Take the data below. Output it exactly from its first line through the line containing "pending escalation per ticket. *)".

Stored dataset items
★ ★ ★ ★
(** ** What holds after any history *)
(** C10. After any history of submissions, arbiter opinions, hand-overs, retries, answers and edits of the list, with any refusals in between: a question waits for the human exactly when it hangs on
    a pending escalation of the manager and the ticket of its batch, an answered question hangs on an answered escalation and has its answer, every escalation carries a question, and a manager has at most one
    pending escalation per ticket. *)
Theorem the_ladder_stays_in_step es : let t := tables_after isFormat isSeparator isIgnorable normalizeNFC toLowerCase maskedSecrets es in
  (∀ q, q ∈ questions t → ∃ b, b ∈ batches t ∧ batch_id b = q_batchId q ∧
     match escalationId q with
     | Some id => ∃ e, e ∈ escalations t ∧ esc_id e = id ∧ esc_managerId e = batch_managerId b ∧ esc_ticket e = batch_ticket b
                    ∧ match esc_status e with EscPending => q_status q = PendingHuman | EscAnswered => q_status q = Answered ∧ is_Some (humanAnswer q) end
     | None => q_status q ≠ PendingHuman ∧ q_status q ≠ Answered
     end)
  ∧ (∀ e, e ∈ escalations t → ∃ q, q ∈ questions t ∧ escalationId q = Some (esc_id e))
  ∧ (∀ e1 e2, e1 ∈ escalations t → e2 ∈ escalations t → esc_status e1 = EscPending → esc_status e2 = EscPending →
       esc_managerId e1 = esc_managerId e2 → esc_ticket e1 = esc_ticket e2 → esc_id e1 = esc_id e2).
Proof.
  intros t. pose proof (good_wf _ (reached_good es)) as Hwf. fold t in Hwf. split_and!.
  - intros q Hq. destruct (wf_rows _ _ Hwf _ Hq) as (m&k&Hb&[(?%elem_of_nil&_)|[_ Hp]]); [done|]. apply list_elem_of_fmap in Hb as (b&[= Hid -> ->]&Hb). exists b. split; [done|]. split; [done|].
    unfold placed in Hp. destruct (q_status q) eqn:Es; [by destruct Hp as [_ ->]|by destruct Hp as [_ ->]|by destruct Hp as (_&->&_)|..].
    + destruct Hp as (_&c&(e&->&He)%list_elem_of_fmap&->&?&?&Hs). exists e. cbn in *. split_and!; try done. by rewrite Hs.
    + destruct Hp as (_&(c&(e&->&He)%list_elem_of_fmap&->&?&?&Hs)&?&_). exists e. cbn in *. split_and!; try done. by rewrite Hs.
  - intros e He. apply (wf_carries _ _ Hwf (core_of e)). apply list_elem_of_fmap. by exists e.
  - intros e1 e2 H1 H2 S1 S2 Hm Hk. apply (f_equal c_id (x := core_of e1) (y := core_of e2)). apply (wf_pending _ _ Hwf); try done; apply list_elem_of_fmap; eauto.
Qed.
(** A question only moves forward: whatever happens later, its row keeps its key, its text, its route and the decision it contests, its status never goes back, a question that is decided, self-resolved or
    answered never changes again, and the decisions of the arbiter are never removed or rewritten. *)
Theorem settled_questions_never_change es later : let t := tables_of es in let t' := tables_of (es ++ later) in
  (∀ i q, questions t !! i = Some q → ∃ q', questions t' !! i = Some q' ∧ key q' = key q ∧ q_text q' = q_text q ∧ q_route q' = q_route q ∧ q_reopens q' = q_reopens q
     ∧ st_le (q_status q) (q_status q') = true ∧ (is_settled (q_status q) = true → q' = q))
  ∧ ∃ ds, decisions t' = decisions t ++ ds.
Proof.
  intros t t'. assert (adv t t') as [(rows&new&Hq&HF) Hds _]. { unfold t', t, tables_after. rewrite fold_left_app. apply history_good, reached_good. }
  split; [|done]. intros i q Hi. destruct (Forall2_lookup_l _ _ _ _ _ HF Hi) as (q'&Hi'&[]). exists q'. split; [|done]. rewrite Hq. by apply lookup_app_l_Some.
Qed.
(** C11. There is no third round: a decision is contested by one question at most, of the same manager and ticket, after the arbiter decided it and recorded one decision on it; the contest of a contest is routed to the human,
    and nothing can contest it. *)
Theorem there_is_no_third_round es : let t := tables_of es in
  (∀ q x, q ∈ questions t → q_reopens q = Some x → ∃ q0 d, q0 ∈ questions t ∧ key q0 = x ∧ q_status q0 = Decided ∧ filter (λ d, dkey d = x) (decisions t) = [d] ∧ handsToAHuman (dec_verdict d) (dec_raiseTo d) = false)
  ∧ (∀ q q' x, q ∈ questions t → q' ∈ questions t → q_reopens q = Some x → q_reopens q' = Some x → q = q')
  ∧ (∀ q0 q1 q2, q0 ∈ questions t → q1 ∈ questions t → q2 ∈ questions t → q_reopens q1 = Some (key q0) → q_reopens q2 = Some (key q1) →
       q_route q2 = ToHuman ∧ ∀ q3, q3 ∈ questions t → q_reopens q3 ≠ Some (key q2)).
Proof.
  intros t. pose proof (reached_good es) as [Hwf Hdec Hre _ _]. fold t in Hwf, Hdec, Hre. split_and!.
  - intros q x Hq Hx. destruct (reopen_of _ Hre _ _ Hq Hx) as (q0&_&_&Hq0&Hk&Hd&_). destruct (dec_for _ _ Hdec _ Hq0 Hd) as (d&Hdi&Hdk). exists q0, d. split_and!; try done.
    + rewrite <- Hk, <- Hdk. apply one_dkey; [apply Hdec|done].
    + destruct (dec_of _ _ Hdec _ Hdi) as (q1&Hq1&Hk1&_&_&Hi). apply Hi. assert (q1 = q0) as ->; [|done]. eapply same_row; [apply Hwf|done..|congruence].
  - intros q q' x Hq Hq' Hx Hx'. eapply NoDup_omap_inj; [apply Hre|done..].
  - intros q0 q1 q2 H0 H1 H2 R1 R2. destruct (reopen_of _ Hre _ _ H2 R2) as (q1'&_&_&H1'&Hk1&_&Hr&_). assert (q1' = q1) as -> by (eapply same_row; [apply Hwf|done..]).
    assert (q_route q2 = ToHuman) as Hh by (apply Hr; by eexists). split; [done|]. intros q3 H3 R3. destruct (reopen_of _ Hre _ _ H3 R3) as (q2'&_&_&H2'&Hk2&Hd&_).
    assert (q2' = q2) as -> by (eapply same_row; [apply Hwf|done..]). destruct (wf_rows _ _ Hwf _ H2) as (m&k&_&[(?%elem_of_nil&_)|[_ Hp]]); [done|]. unfold placed in Hp. rewrite Hd in Hp. destruct Hp; congruence.
Qed.
End History.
★ ★ ★ ★
- ANSWER FOR THIS EXERCISE
(** ** What holds after any history *)
(** C10. After any history of submissions, arbiter opinions, hand-overs, retries, answers and edits of the list, with any refusals in between: a question waits for the human exactly when it hangs on
    a pending escalation of the manager and the ticket of its batch, an answered question hangs on an answered escalation and has its answer, every escalation carries a question, and a manager has at most one
    pending escalation per ticket. *)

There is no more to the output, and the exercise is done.